◆ **What this task involves**
What you give back must match the data character for character.
=======
(** What [judge_do] makes of a connection that is not to be reset. *)
Record settled (c c' : t) (v : bytes) : Prop := mk_settled {
  se_recv : receiver c' = receiver c;
  se_cfg : cfg c' = cfg c;
  se_timer : last_seg_timer c' = last_seg_timer c;
  se_sender : sender c' = TCPSender.with_segments_out (sender c)
    (if active c then [] else TCPSender.segments_out (sender c));
  se_out : ∃ a, TCPReceiver.ackno (receiver c) = Ok a ∧ segments_out c' = segments_out c ++ outgoing c a;
  se_calm : calm c' v;
  se_life : active c' = true → active c = true ∧ (TCPSender.full_fined (sender c) = true →
    linger_after_streams_finish c' = true ∧
    (TCPReceiver.full_fined (receiver c) = true → last_seg_timer c < 10 * TCPConfig.rt_timeout (cfg c)));
}.

Lemma judge_do_settles P c w v :
  cinv P c w v → blen v < 0x4000000000000000 → rst c = false → TCPSender.resend_try_times (sender c) <= 8 →
  TCPSender.syned_ (sender c) = true → saturated (sender c) v →
  (linger_after_streams_finish c = false → TCPReceiver.full_fined (receiver c) = true) →
  (active c = false → TCPSender.full_fined (sender c) = true ∧ TCPReceiver.full_fined (receiver c) = true) →
  ∃ c', judge_do c = Ok c' ∧ settled c c' v.
Proof.
  intros Hc Hv Hr Ht Hsy Hsat Hl Hd. unfold judge_do.
  destruct (receiver_ackno P _ w (ci_recv _ _ _ _ Hc)) as (a & Ha & _).
  destruct (active c) eqn:Eact; cbn [negb].
  2:{ exists c. split; [done|]. split; try done; [by rewrite Eact; destruct c as [? ? []]| | |].
      - exists a. split; [done|]. unfold outgoing. by rewrite Eact, app_nil_r.
      - split; try done; by rewrite Eact.
      - by rewrite Eact. }
  rewrite Hr. unfold TCPConfig.MAX_RETX_ATTEMPTS, TCPSender.consecutive_retransmissions.
  rewrite (proj2 (Z.ltb_ge 8 (TCPSender.resend_try_times (sender c)))) by lia.
  assert (Hpp : ∀ c1, receiver c1 = receiver c → rst c1 = rst c →
    pull_push c1 (TCPSender.segments_out (sender c)) (segments_out c) = Ok (segments_out c ++ outgoing c a)).
  { intros c1 Erc Err. rewrite (pull_push_spec c1 a) by (by rewrite Erc). unfold outgoing. rewrite Eact.
    do 2 f_equal. apply map_ext. intros g. apply stamped_ext; [done|by right]. }
  assert (Hdead : ∀ lng, TCPSender.full_fined (sender c) = true → TCPReceiver.full_fined (receiver c) = true →
    ∃ c', fully_dead (with_linger c lng) 0 = Ok c' ∧ settled c c' v).
  { intros lng Hff Hrf. unfold fully_dead, pull_push_segments. cbn [Z.eqb sender with_linger].
    rewrite (fill_window_fined _ v) by (done || apply Hc || by apply full_fined_fined). cbn [mbind result_bind sender with_sender with_linger segments_out].
    rewrite Hpp by done. cbn [mbind result_bind]. eexists. split; [done|].
    split; try done; [by rewrite Eact|by exists a]. }
  destruct (linger_after_streams_finish c && _ && _ && _) eqn:El.
  { apply andb_prop in El as [[[_ Hff]%andb_prop Hrf]%andb_prop _]. by apply Hdead. }
  destruct (negb (linger_after_streams_finish c) && _) eqn:Ep.
  { apply andb_prop in Ep as [El'%negb_true_iff Hff].
    assert (Ec : with_linger c (linger_after_streams_finish c) = c) by (by destruct c).
    destruct (Hdead (linger_after_streams_finish c) Hff (Hl El')) as (c' & E & Hs). exists c'. by rewrite <- Ec at 1. }
  unfold pull_push_segments. rewrite Hpp by done. cbn [mbind result_bind]. eexists. split; [done|].
  split; try done; [by rewrite Eact|by exists a| |].
  - split; try done; simpl; by rewrite Eact.
  - intros _. split; [done|]. intros Hff. rewrite Hff in El, Ep. simpl in *.
    destruct (linger_after_streams_finish c) eqn:Elg; [|done]. split; [done|]. intros Hrf. rewrite Hrf in El.
    simpl in El. by apply Z.leb_gt in El.
Qed.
=======
◆ **Answer box**
(** What [judge_do] makes of a connection that is not to be reset. *)
Record settled (c c' : t) (v : bytes) : Prop := mk_settled {
  se_recv : receiver c' = receiver c;
  se_cfg : cfg c' = cfg c;
  se_timer : last_seg_timer c' = last_seg_timer c;
  se_sender : sender c' = TCPSender.with_segments_out (sender c)
    (if active c then [] else TCPSender.segments_out (sender c));
  se_out : ∃ a, TCPReceiver.ackno (receiver c) = Ok a ∧ segments_out c' = segments_out c ++ outgoing c a;
  se_calm : calm c' v;
  se_life : active c' = true → active c = true ∧ (TCPSender.full_fined (sender c) = true →
    linger_after_streams_finish c' = true ∧
    (TCPReceiver.full_fined (receiver c) = true → last_seg_timer c < 10 * TCPConfig.rt_timeout (cfg c)));
}.

Lemma judge_do_settles P c w v :
  cinv P c w v → blen v < 0x4000000000000000 → rst c = false → TCPSender.resend_try_times (sender c) <= 8 →
  TCPSender.syned_ (sender c) = true → saturated (sender c) v →
  (linger_after_streams_finish c = false → TCPReceiver.full_fined (receiver c) = true) →
  (active c = false → TCPSender.full_fined (sender c) = true ∧ TCPReceiver.full_fined (receiver c) = true) →
  ∃ c', judge_do c = Ok c' ∧ settled c c' v.
Proof.
  intros Hc Hv Hr Ht Hsy Hsat Hl Hd. unfold judge_do.
  destruct (receiver_ackno P _ w (ci_recv _ _ _ _ Hc)) as (a & Ha & _).
  destruct (active c) eqn:Eact; cbn [negb].
  2:{ exists c. split; [done|]. split; try done; [by rewrite Eact; destruct c as [? ? []]| | |].
      - exists a. split; [done|]. unfold outgoing. by rewrite Eact, app_nil_r.
      - split; try done; by rewrite Eact.
      - by rewrite Eact. }
  rewrite Hr. unfold TCPConfig.MAX_RETX_ATTEMPTS, TCPSender.consecutive_retransmissions.
  rewrite (proj2 (Z.ltb_ge 8 (TCPSender.resend_try_times (sender c)))) by lia.
  assert (Hpp : ∀ c1, receiver c1 = receiver c → rst c1 = rst c →
    pull_push c1 (TCPSender.segments_out (sender c)) (segments_out c) = Ok (segments_out c ++ outgoing c a)).
  { intros c1 Erc Err. rewrite (pull_push_spec c1 a) by (by rewrite Erc). unfold outgoing. rewrite Eact.
    do 2 f_equal. apply map_ext. intros g. apply stamped_ext; [done|by right]. }
  assert (Hdead : ∀ lng, TCPSender.full_fined (sender c) = true → TCPReceiver.full_fined (receiver c) = true →
    ∃ c', fully_dead (with_linger c lng) 0 = Ok c' ∧ settled c c' v).
  { intros lng Hff Hrf. unfold fully_dead, pull_push_segments. cbn [Z.eqb sender with_linger].
    rewrite (fill_window_fined _ v) by (done || apply Hc || by apply full_fined_fined). cbn [mbind result_bind sender with_sender with_linger segments_out].
    rewrite Hpp by done. cbn [mbind result_bind]. eexists. split; [done|].
    split; try done; [by rewrite Eact|by exists a]. }
  destruct (linger_after_streams_finish c && _ && _ && _) eqn:El.
  { apply andb_prop in El as [[[_ Hff]%andb_prop Hrf]%andb_prop _]. by apply Hdead. }
  destruct (negb (linger_after_streams_finish c) && _) eqn:Ep.
  { apply andb_prop in Ep as [El'%negb_true_iff Hff].
    assert (Ec : with_linger c (linger_after_streams_finish c) = c) by (by destruct c).
    destruct (Hdead (linger_after_streams_finish c) Hff (Hl El')) as (c' & E & Hs). exists c'. by rewrite <- Ec at 1. }
  unfold pull_push_segments. rewrite Hpp by done. cbn [mbind result_bind]. eexists. split; [done|].
  split; try done; [by rewrite Eact|by exists a| |].
  - split; try done; simpl; by rewrite Eact.
  - intros _. split; [done|]. intros Hff. rewrite Hff in El, Ep. simpl in *.
    destruct (linger_after_streams_finish c) eqn:Elg; [|done]. split; [done|]. intros Hrf. rewrite Hrf in El.
    simpl in El. by apply Z.leb_gt in El.
Qed.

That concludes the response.